City officials have dicussed putting the humps on Georgia and Minnesota avenues, and are now evaluating these streets.

The city will also look to get signed agreement from residents who would have the humps installed right outside their homes. 

“In other communities there’s been clamoring for speed humps, but once you put them down the folks are not too happy with the trucks or vehicles going over them and making noise,” Mulligan explained.

Some West End streets already have speed bumps and humps. They are put down in April and removed in November before snowplows hit the streets.

Meanwhile, just as speed humps will go down on some streets this spring, so will tape-like striping and paint to mark crosswalks and stop lines at traffic lights.

“It’s highly visible striping and costs a lot more [than paint], but it will last longer, about three to five years,” Mulligan said about the new product.

These new features will appear at intersections in the West End and throughout the city, particularly where new stop signs have been posted.

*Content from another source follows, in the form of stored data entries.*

(** Match [ts] at the current position: [prev] is the code unit just
    before it, [s] the input from it on. *)
Fixpoint matchTerms (ic : bool) (ts : list Term) (prev : option ascii) (s : string) : bool :=
  match ts with
  | [] => true
  | WordBoundary :: k =>
      xorb (wordBefore prev) (wordAt s) && matchTerms ic k prev s
  | Char c :: k =>
      match s with
      | EmptyString => false
      | String d s' =>
          (canonicalize ic c =? canonicalize ic d)%N && matchTerms ic k (Some d) s'
      end
  end.

(** Try every start position from the current one to the end of input. *)
Fixpoint search (ic : bool) (ts : list Term) (prev : option ascii) (s : string) : bool :=
  matchTerms ic ts prev s ||
  match s with
  | EmptyString => false
  | String d s' => search ic ts (Some d) s'
  end.

(** [re.test(s)] for a regular expression without the g and y flags:
    the search starts at index 0. *)
Definition test (re : t) (s : string) : bool :=
  search (ignoreCase re) (terms re) None s.

End RegExp.

(** ** hasWord (Results.tsx, lines 16-19) *)

(** The class [[.*+?^${}()|[\]\\]] of the replace call. *)
Definition isEscapedChar (c : ascii) : bool :=
  existsb (Ascii.eqb c) (list_ascii_of_string ".*+?^${}()|[]\").

(** [word.replace(/[.*+?^${}()|[\]\\]/g, '\\$&')]: a backslash is put
    before every character of the class. *)
Fixpoint escapeRegExp (word : string) : string :=
  match word with
  | EmptyString => EmptyString
  | String c w' =>
      if isEscapedChar c then String "\" (String c (escapeRegExp w'))
      else String c (escapeRegExp w')
  end.

Definition hasWord (haystack word : string) : result bool :=
  let* re := RegExp.construct ("\b" ++ escapeRegExp word ++ "\b") "i" in
  Ok (RegExp.test re haystack).

(** [Array.prototype.some] with a callback that may throw: the elements
    are visited in order, the first [true] stops the scan, an exception
    of the callback propagates. *)
Fixpoint someR {A : Type} (xs : list A) (f : A -> result bool) : result bool :=
  match xs with
  | [] => Ok false
  | x :: xs' =>
      let* b := f x in
      if b then Ok true else someR xs' f
  end.

(** ** summarizeSingle (Results.tsx, lines 42-64) *)

Definition Normal : ModalitySummary := mkSummary normal "Normal".
Definition ReviewNeeded : ModalitySummary := mkSummary review "Review Needed".
Definition NoData : ModalitySummary := mkSummary review "No data".

Definition normalWords : list string :=
  ["normal"; "healthy"; "no symptoms"; "negative"; "non-pcos"; "no pcos"].
(** * Keyset pagination of the video platform's tRPC routers

    Shallow embedding of the list procedures of [videosRouter]
    (modules/videos/server/procedures.ts) and [playlistsRouter]
    (src/modules/playlists/server/procedures.ts), together with
    [playlists.addVideo], and the properties of the cursor/limit pattern
    they share (Parts I and II); Part III adds the other procedures of the
    two routers that touch the store only: [playlists.create],
    [removeVideo], [getOne], [remove], [videos.getOne] and [videos.update].

    Conventions of the embedding.
    - A [Date], and the timestamp column it is read from or compared with,
      is a number of milliseconds since the epoch, a [Z].
    - A JavaScript [number] that can pass [z.number().min(1).max(100)] is
      finite; it is a rational [Q].  The one addition the handlers perform,
      [limit + 1], is exact on integers and on 5/2; the properties stated
      for an arbitrary limit do not depend on its value.
    - Text columns are compared bytewise ([String.compare]); the proofs use
      only that this is a strict total order.
    - A procedure runs in a small state-and-error monad over the store and
      the trace of the statements sent to it; a procedure is one call at a
      time, nothing runs between its statements.
    - [ctx.user] is resolved by [protectedProcedure] in '@/trpc/init'; the
      caller's id reaches a procedure as its parameter [userId].
    - [z.string().cuid2()] is a parameter [cuid2] of the procedures: the
      check belongs to the zod version in use. *)

From Stdlib Require Import ZArith QArith Qround List String Ascii Bool Lia.
From Stdlib Require Import Sorting.Sorted Sorting.Permutation.
Import ListNotations.

Set Implicit Arguments.

Local Open Scope Z_scope.

(* ================================================================== *)
(** * Part I: the program *)

(* ------------------------------------------------------------------ *)
(** ** Values *)

Module Text.
(** [lt] and [eq] of the store on text columns. *)
Definition ltb (a b : string) : bool := String.ltb a b.
Definition eqb (a b : string) : bool := String.eqb a b.
(** JavaScript truthiness of a string: only the empty string is falsy. *)
Definition truthy (s : string) : bool := negb (String.eqb s EmptyString).
End Text.

Module Number.
(** Comparisons of JavaScript numbers. *)
Definition leb (a b : Q) : bool := Qle_bool a b.
Definition ltb (a b : Q) : bool := negb (Qle_bool b a).
Definition eqb (a b : Q) : bool := Qeq_bool a b.
Definition ofLength {A} (l : list A) : Q := inject_Z (Z.of_nat (List.length l)).
Definition isInteger (a : Q) : bool := Qeq_bool a (inject_Z (Qfloor a)).
End Number.

(* ------------------------------------------------------------------ *)
(** ** The tables of '@/db/schema' that the procedures read *)

Inductive visibility := Public | Private.
Inductive reactionType := Like | Dislike.

Definition visibility_eqb (a b : visibility) : bool :=
  match a, b with Public, Public | Private, Private => true | _, _ => false end.

Definition reactionType_eqb (a b : reactionType) : bool :=
  match a, b with Like, Like | Dislike, Dislike => true | _, _ => false end.

Record userRow := mkUser {
  users_id : string;
  users_clerkId : string }.

Record videoRow := mkVideo {
  videos_id : string;
  videos_userId : string;
  videos_categoryId : option string;
  videos_visibility : visibility;
  videos_updatedAt : Z }.

Record playlistRow := mkPlaylist {
  playlists_id : string;
  playlists_userId : string;
  playlists_name : string;
  playlists_updatedAt : Z }.

Record playlistVideoRow := mkPlaylistVideo {
  playlistVideos_playlistId : string;
  playlistVideos_videoId : string }.

Record videoViewRow := mkVideoView {
  videoViews_userId : string;
  videoViews_videoId : string;
  videoViews_updatedAt : Z }.

Record videoReactionRow := mkVideoReaction {
  videoReactions_userId : string;
  videoReactions_videoId : string;
  videoReactions_type : reactionType;
  videoReactions_createdAt : Z }.

Record subscriptionRow := mkSubscription {
  subscriptions_viewerId : string;
  subscriptions_creatorId : string }.

Record database := mkDb {
  videos : list videoRow;
  users : list userRow;
  playlists : list playlistRow;
  playlistVideos : list playlistVideoRow;
  videoViews : list videoViewRow;
  videoReactions : list videoReactionRow;
  subscriptions : list subscriptionRow }.

Inductive table :=
  Tvideos | Tusers | Tplaylists | TplaylistVideos | TvideoViews
| TvideoReactions | Tsubscriptions.

(* ------------------------------------------------------------------ *)
(** ** Procedures: store, trace of store operations, thrown errors *)

(** One entry per statement sent to the store: a read with its row cap
    ([None] when the read has no [.limit]) or an insert. *)
Inductive storeOp :=
| Select (from : table) (cap : option Q)
| InsertInto (into : table).

Record world := mkWorld {
  store : database;
  trace : list storeOp }.

Inductive code := BAD_REQUEST | NOT_FOUND | CONFLICT | INTERNAL_SERVER_ERROR.

(** What a procedure can throw: a [TRPCError] (the input parser throws
    BAD_REQUEST), an error of the store, or a JavaScript [TypeError]. *)
Inductive failure :=
| TRPCError (c : code)
| StoreError
| TypeError.

Inductive outcome (A : Type) :=
| Return (a : A)
| Throw (e : failure).
Arguments Return {A} a.
Arguments Throw {A} e.

Definition M (A : Type) : Type := world -> outcome A * world.

Definition ret {A} (a : A) : M A := fun w => (Return a, w).
Definition throw {A} (e : failure) : M A := fun w => (Throw e, w).
Definition bind {A B} (m : M A) (k : A -> M B) : M B :=
  fun w => match m w with
           | (Return a, w') => k a w'
           | (Throw e, w') => (Throw e, w')
           end.

Notation "x <- m ;; k" := (bind m (fun x => k))
  (at level 61, m at next level, right associativity).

“It makes out streets safer and it beautifies the area,” said Rick Hoffman, president of the West End Neighbors Civic Association, at the organization's March 23 meeting.

The city plans to install crosswalks on East Broadway at Edwards Boulevard, and New York state would pay up to 95 percent of the work, Mulligan said. He also noted that the city might get a grant from the Environmental Protection Agency that would allow the city to designate a biking lane on its streets.

Among the streets to undergo reconstruction this spring is Illinois Avenue, from West Park Avenue to West Beech Street. If the project is delayed, however, it will commence in the fall, after the busy summer season, Mulligan said.

Other streets currently in the design stage are , all in the Canals neighborhood, and the 600 block of West Market Street.

Mulligan also said that National Grid will soon start work on Michigan Street, ripping up the street between West Park Avenue and West Beech Street, and once that work is completed the city will repave that section of road.